━━━ Input material ━━━

(* ===== verification/Worker.v ===== *)
(** * The durable worker (internal/operations/worker.go)

    The worker claims operations, executes each one and settles it: completed,
    due for another attempt, or dead.  What an execution came to is what the
    executors of [Drain] and [Provision] return; what happens to the lease in the
    meantime is the outcome of the renewals. *)

From Stdlib Require Import ZArith Lia String List.
From stdpp Require Import base tactics list gmap strings pretty relations.
From S2P Require Import Prelude GoStrings Liveness Domain Operations Failure Effects Store Ports Knowledge.
From S2P Require Import Drain DrainSpec DrainSafety Outbox Durability.

Record Worker := {
  w_Executors : gset string;
  w_Owner : string;
  w_MaxConcurrent : Z;
  w_LeaseFor : Duration;
  w_RenewEvery : Duration;
  w_OperationDeadline : Duration;
  w_Retry : RetryPolicy;
  w_RetryByKind : gmap string RetryPolicy
}.

Definition concurrency (w : Worker) : Z := if w_MaxConcurrent w <=? 0 then 1 else w_MaxConcurrent w.

Definition leaseFor (w : Worker) : Duration := if w_LeaseFor w <=? 0 then Minute else w_LeaseFor w.

Definition renewEvery (w : Worker) : Duration :=
  if (w_RenewEvery w <=? 0) || (leaseFor w <=? w_RenewEvery w) then Z.quot (leaseFor w) 3 else w_RenewEvery w.

Definition operationDeadline (w : Worker) : Duration :=
  if w_OperationDeadline w <? 0 then 0
  else if w_OperationDeadline w =? 0 then 30 * Second else w_OperationDeadline w.

Definition retryPolicy (w : Worker) (kind : string) : RetryPolicy :=
  match w_RetryByKind w !! kind with Some policy => policy | None => w_Retry w end.

(** What an execution came to: [nil], or an error by its text and by whether
    [errors.Is] finds [ErrExhausted] in it. *)
Inductive Executed :=
  | Succeeded
  | Errored (text : string) (exhausted : bool).

(** [ctxText] is the text of the context's error. *)
Definition execText (ctxText : string) (err : ExecError) : string :=
  match err with
  | Staged e => errorText e
  | Sentinel ErrInvalid => "invalid operation"
  | Sentinel ErrConflict => "state conflict"
  | Sentinel _ => ""
  | ContextDone => ctxText
  end.

(** An execution returns, or panics with a value. *)
Definition executeSafely (ctxText : string) (outcome : Exec + string) : Executed :=
  match outcome with
  | inr recovered => Errored ("executor panic: " +:+ recovered) false
  | inl None => Succeeded
  | inl (Some err) =>
      Errored (execText ctxText err) (match err with Staged e => err_exhausted e | _ => false end)
  end.

(** The decision on a failed execution; [None] parks the operation. *)
Definition nextAttempt (w : Worker) (op : DurableOperation) (exhausted : bool) (now : Time) : option Time :=
  if exhausted then None
  else Next (retryPolicy w (do_Kind op)) (add64 (do_Attempts op) 1) now (do_CreatedAt op).

(** One claimed operation, once it has been executed.  [db] is the database the
    settling transaction finds, [clock] the store's own clock. *)
Definition runOperation (w : Worker) (clock now : Time) (db : Db) (op : DurableOperation)
    (executed : Executed) (renewal : option StoreError) : Db * bool * option StoreError :=
  let settle (answer : Result Db) :=
    match answer with inl err => (db, false, Some err) | inr db' => (db', false, None) end in
  if negb (bool_decide (do_Kind op ∈ w_Executors w))
  then settle (Retry clock db (do_ID op) (w_Owner w) "unknown operation kind" now true)
  else match renewal with
  | Some err => (db, false, Some err)
  | None =>
      match executed with
      | Errored text exhausted =>
          let next := nextAttempt w op exhausted now in
          settle (Retry clock db (do_ID op) (w_Owner w) text (default zeroTime next)
                    (match next with None => true | Some _ => false end))
      | Succeeded =>
          match Complete db (do_ID op) (w_Owner w) (do_EffectKey op) now with
          | inl err => (db, false, Some err)
          | inr (db', _) => (db', true, None)
          end
      end
  end.

(** What one operation of a batch meets: its outcome, the renewals of its lease,
    the two clocks, and what others write before it is settled. *)
Record Meeting := {
  m_executed : Executed;
  m_renewal : option StoreError;
  m_clock : Time;
  m_now : Time;
  m_others : Db -> Db
}.

(** The goroutines of a batch, in the order in which they settle. *)
Fixpoint settleAll (w : Worker) (meets : DurableOperation -> Meeting) (db : Db) (ops : list DurableOperation)
    : Db * Z * option StoreError :=
  match ops with
  | [] => (db, 0, None)
  | op :: rest =>
      let m := meets op in
      let '(db1, done, err) :=
        runOperation w (m_clock m) (m_now m) (m_others m db) op (m_executed m) (m_renewal m) in
      let '(db2, completed, firstErr) := settleAll w meets db1 rest in
      (db2, completed + (if done then 1 else 0), match err with Some x => Some x | None => firstErr end)
  end.

(** [order] is the order in which the claimed operations settle. *)
Definition RunOnce (w : Worker) (now : Time) (meets : DurableOperation -> Meeting)
    (order : list DurableOperation -> list DurableOperation) (db : Db) : Db * Z * option StoreError :=
  if bool_decide (w_Owner w = "") then (db, 0, Some ErrInvalid)
  else match Claim db (w_Owner w) (concurrency w) now (leaseFor w) with
  | inl err => (db, 0, Some err)
  | inr (db1, claimed) => settleAll w meets db1 (order claimed)
  end.

(** ** What the worker makes of its executions

    A batch of the worker is a sequence of the store's transactions, so every
    invariant of the outbox holds through it; and a drain whose guest will not
    stop climbs the ladder one attempt at a time until it is parked. *)

(** ** A batch refines the outbox *)

Section Refinement.
Context `{PlanDigest} `{CleanupIdentity}.
Variable w : Worker.

Lemma runOperation_steps clock now db op executed renewal :
  rtc DbStep db (fst (fst (runOperation w clock now db op executed renewal))).
Proof.
  unfold runOperation. destruct (negb _).
  { destruct (Retry _ _ _ _ _ _ _) eqn:R; simpl; [apply rtc_refl|]. eapply rtc_once, step_retry, R. }
  destruct renewal; [apply rtc_refl|]. destruct executed as [|text exhausted].
  - destruct (Complete _ _ _ _ _) as [|[db' b]] eqn:C; simpl; [apply rtc_refl|]. eapply rtc_once, step_complete, C.
  - destruct (Retry _ _ _ _ _ _ _) eqn:R; simpl; [apply rtc_refl|]. eapply rtc_once, step_retry, R.
Qed.

Lemma settleAll_steps meets ops db :
  (forall op d, rtc DbStep d (m_others (meets op) d)) ->
  rtc DbStep db (fst (fst (settleAll w meets db ops))).
Proof.
  intros Ho. revert db. induction ops as [|op ops IH]; intros db; simpl; [apply rtc_refl|].
  pose proof (runOperation_steps (m_clock (meets op)) (m_now (meets op)) (m_others (meets op) db) op
    (m_executed (meets op)) (m_renewal (meets op))) as Hr.
  destruct (runOperation _ _ _ _ _ _ _) as [[db1 d] err]. specialize (IH db1).
  destruct (settleAll w meets db1 ops) as [[db2 c] first]. simpl in *.
  etransitivity; [apply Ho|]. by etransitivity.
Qed.

End Refinement.

(** ** The ladder *)

Definition ladder : Z := GracefulStopAttempts + ForcedStopAttempts + DestructiveStopAttempts.

Lemma StopAttempts_range op : 0 <= StopAttempts op <= ladder.
Proof.
  unfold StopAttempts. destruct (List.find _ _) as [n|] eqn:F; [|destruct (_ && _); vm_compute; by split].
  apply find_some in F as [Hn _]. apply list_elem_of_In, elem_of_seqZ in Hn. unfold ladder. lia.
Qed.

(** The text of the [n]th failed stop reads back as [n] attempts. *)
Lemma StopAttempts_readback op n :
  1 <= n <= ladder -> do_LastError op = errorText (stopError n) -> StopAttempts op = n.
Proof.
  intros Hn He. unfold StopAttempts. rewrite He.
  assert (n = 1 \/ n = 2 \/ n = 3 \/ n = 4 \/ n = 5 \/ n = 6 \/ n = 7 \/ n = 8 \/ n = 9) as Hc
    by (change ladder with 9 in Hn; lia).
  destruct Hc as [->|[->|[->|[->|[->|[->|[->|[->| ->]]]]]]]]; vm_compute; reflexivity.
Qed.

Lemma StopEscalation_exhausted n : StopEscalation n = StopExhausted <-> ladder <= n.
Proof.
  unfold StopEscalation, ladder. change GracefulStopAttempts with 3. change ForcedStopAttempts with 3.
  change DestructiveStopAttempts with 3.
  destruct (Z.ltb_spec n 3), (Z.ltb_spec n (3 + 3)), (Z.ltb_spec n (3 + 3 + 3)); split; intros; try done; lia.
Qed.

Lemma drain_stop_explained e op env : stopExplained e op (snd (run env [] (Drain_Execute e op))).
Proof.
  eapply (wp_run anyAnswer (licensed e op) env _ [] 0 (fun _ r => stopExplained e op r));
    [done|by apply guardedFrom_refl|apply wp_Drain_Execute_licensed].
Qed.

(** What is left of an operation that was run and failed. *)
Lemma runOperation_failed w clock now db op text exhausted db' done :
  do_Kind op ∈ w_Executors w ->
  runOperation w clock now db op (Errored text exhausted) None = (db', done, None) ->
  exists row, db_operations db !! do_ID op = Some row /\
    db_operations db' !! do_ID op =
      Some (retried row (match nextAttempt w op exhausted now with None => OperationDead | Some _ => OperationPending end)
              (UnixNano (default zeroTime (nextAttempt w op exhausted now))) text (UnixNano clock)).
Proof.
  intros Hk. unfold runOperation. rewrite bool_decide_eq_true_2 by done. simpl.
  unfold Retry. destruct (db_operations db !! do_ID op) as [row|]; [|done].
  destruct (_ && _); [|done]. intros [= <- _]. exists row. split; [done|]. simpl. rewrite lookup_insert_eq.
  by destruct (nextAttempt w op exhausted now).
Qed.

(** A guest that will not stop is met with force, and then handed over.  When
    a drain fails at the stop step and the worker settles it, the durable row
    remembers one failed stop more than the attempt began with, so the next
    holder of the operation continues the ladder where it stood: three graceful
    stops, three forced ones, three removals; an attempt that begins with the
    ladder exhausted and fails parks the operation as dead, where an operator
    can discharge it. *)
Theorem failed_stop_climbs_the_ladder w e op env ctx clock now db db' done err :
  do_Kind op ∈ w_Executors w -> de_VM e = true ->
  snd (run env [] (Drain_Execute e op)) = Some (Staged err) -> err_stage err = StageStop ->
  runOperation w clock now db op (executeSafely ctx (inl (Some (Staged err)))) None = (db', done, None) ->
  exists row, db_operations db' !! do_ID op = Some row /\
    (StopAttempts op < ladder -> forall owner until at_,
       StopAttempts (scanOperation (do_ID op) (leasedBy row owner until at_)) = StopAttempts op + 1) /\
    (StopAttempts op = ladder -> o_status row = OperationDead).
Proof.
  intros Hk Hvm Hrun Hstage Hset. pose proof (drain_stop_explained e op env) as Hx. rewrite Hrun in Hx.
  specialize (Hx Hstage). pose proof (StopAttempts_range op) as Hrange.
  apply runOperation_failed in Hset as (row & _ & Hrow); [|done]. eexists. split; [exact Hrow|].
  destruct Hx as [[? _]|[[Hn ->]|[He ->]]]; [congruence| |].
  - rewrite StopEscalation_exhausted in Hn. split; [|lia]. intros Hlt owner until at_.
    rewrite add64_exact by (change ladder with 9 in *; unfold int64, minInt64, maxInt64; lia).
    apply StopAttempts_readback; [lia|done].
  - apply StopEscalation_exhausted in He. split; [lia|done].
Qed.

(** ** A worker on a concrete database *)

Definition oneWorker : Worker :=
  {| w_Executors := {[ OperationDrainKind; OperationProvisionKind ]}; w_Owner := "worker"; w_MaxConcurrent := 4;
     w_LeaseFor := 0; w_RenewEvery := 0; w_OperationDeadline := 0;
     w_Retry := DurableCleanupRetryPolicy Minute; w_RetryByKind := ∅ |}.

Definition allSucceed (op : DurableOperation) : Meeting :=
  {| m_executed := Succeeded; m_renewal := None; m_clock := noon; m_now := noon; m_others := fun db => db |}.


(** A guest past its deregistration that refuses every stop. *)
Definition stubborn : Env Call := fun X h c =>
  match c in Call X return X with
  | VMStop _ _ | VMTerminate _ _ | VMDestroy _ _ => false
  | VMPower _ => Some InstancePowerRunning
  | c => obligingOn drainDb _ h c
  end.

Definition claimedRow (lastError : string) : OpRow :=
  {| o_key := "key-1"; o_effect := "deregister:vm-1"; o_kind := OperationDrainKind; o_resource := "vm-1";
     o_payload := "{}"; o_status := OperationClaimed; o_attempts := 5; o_available := UnixNano midday;
     o_owner := "worker"; o_until := UnixNano midday; o_error := lastError; o_created := UnixNano midday;
     o_updated := UnixNano midday |}.

Definition heldDb (lastError : string) : Db := setOperations drainDb {[ "drain-1" := claimedRow lastError ]}.

Lemma failed_stop_climbs_the_ladder_witness :
  let op := scanOperation "drain-1" (claimedRow (errorText (stopError 2))) in
  StopAttempts op = 2 /\
  exists row, db_operations (fst (fst (runOperation oneWorker midday midday (heldDb (errorText (stopError 2))) op
      (executeSafely "" (inl (Some (Staged (stopError 3))))) None))) !! "drain-1" = Some row /\
    (2 < ladder -> forall owner until at_,
       StopAttempts (scanOperation "drain-1" (leasedBy row owner until at_)) = 2 + 1) /\
    (2 = ladder -> o_status row = OperationDead).
Proof.
  intros op. split; [vm_compute; reflexivity|].
  refine (failed_stop_climbs_the_ladder oneWorker fullExecutor op stubborn "" midday midday
    (heldDb (errorText (stopError 2))) _ false (stopError 3) _ _ _ _ _); try (vm_compute; reflexivity).
Defined.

━━━

**Exercise prompt:**
From the records above, print exactly the lines that run from the line with "unfold StopAttempts. destruct" to the line with "change DestructiveStopAttempts with 3.", inclusive.

**Your solution:**
  unfold StopAttempts. destruct (List.find _ _) as [n|] eqn:F; [|destruct (_ && _); vm_compute; by split].
  apply find_some in F as [Hn _]. apply list_elem_of_In, elem_of_seqZ in Hn. unfold ladder. lia.
Qed.

(** The text of the [n]th failed stop reads back as [n] attempts. *)
Lemma StopAttempts_readback op n :
  1 <= n <= ladder -> do_LastError op = errorText (stopError n) -> StopAttempts op = n.
Proof.
  intros Hn He. unfold StopAttempts. rewrite He.
  assert (n = 1 \/ n = 2 \/ n = 3 \/ n = 4 \/ n = 5 \/ n = 6 \/ n = 7 \/ n = 8 \/ n = 9) as Hc
    by (change ladder with 9 in Hn; lia).
  destruct Hc as [->|[->|[->|[->|[->|[->|[->|[->| ->]]]]]]]]; vm_compute; reflexivity.
Qed.

Lemma StopEscalation_exhausted n : StopEscalation n = StopExhausted <-> ladder <= n.
Proof.
  unfold StopEscalation, ladder. change GracefulStopAttempts with 3. change ForcedStopAttempts with 3.
  change DestructiveStopAttempts with 3.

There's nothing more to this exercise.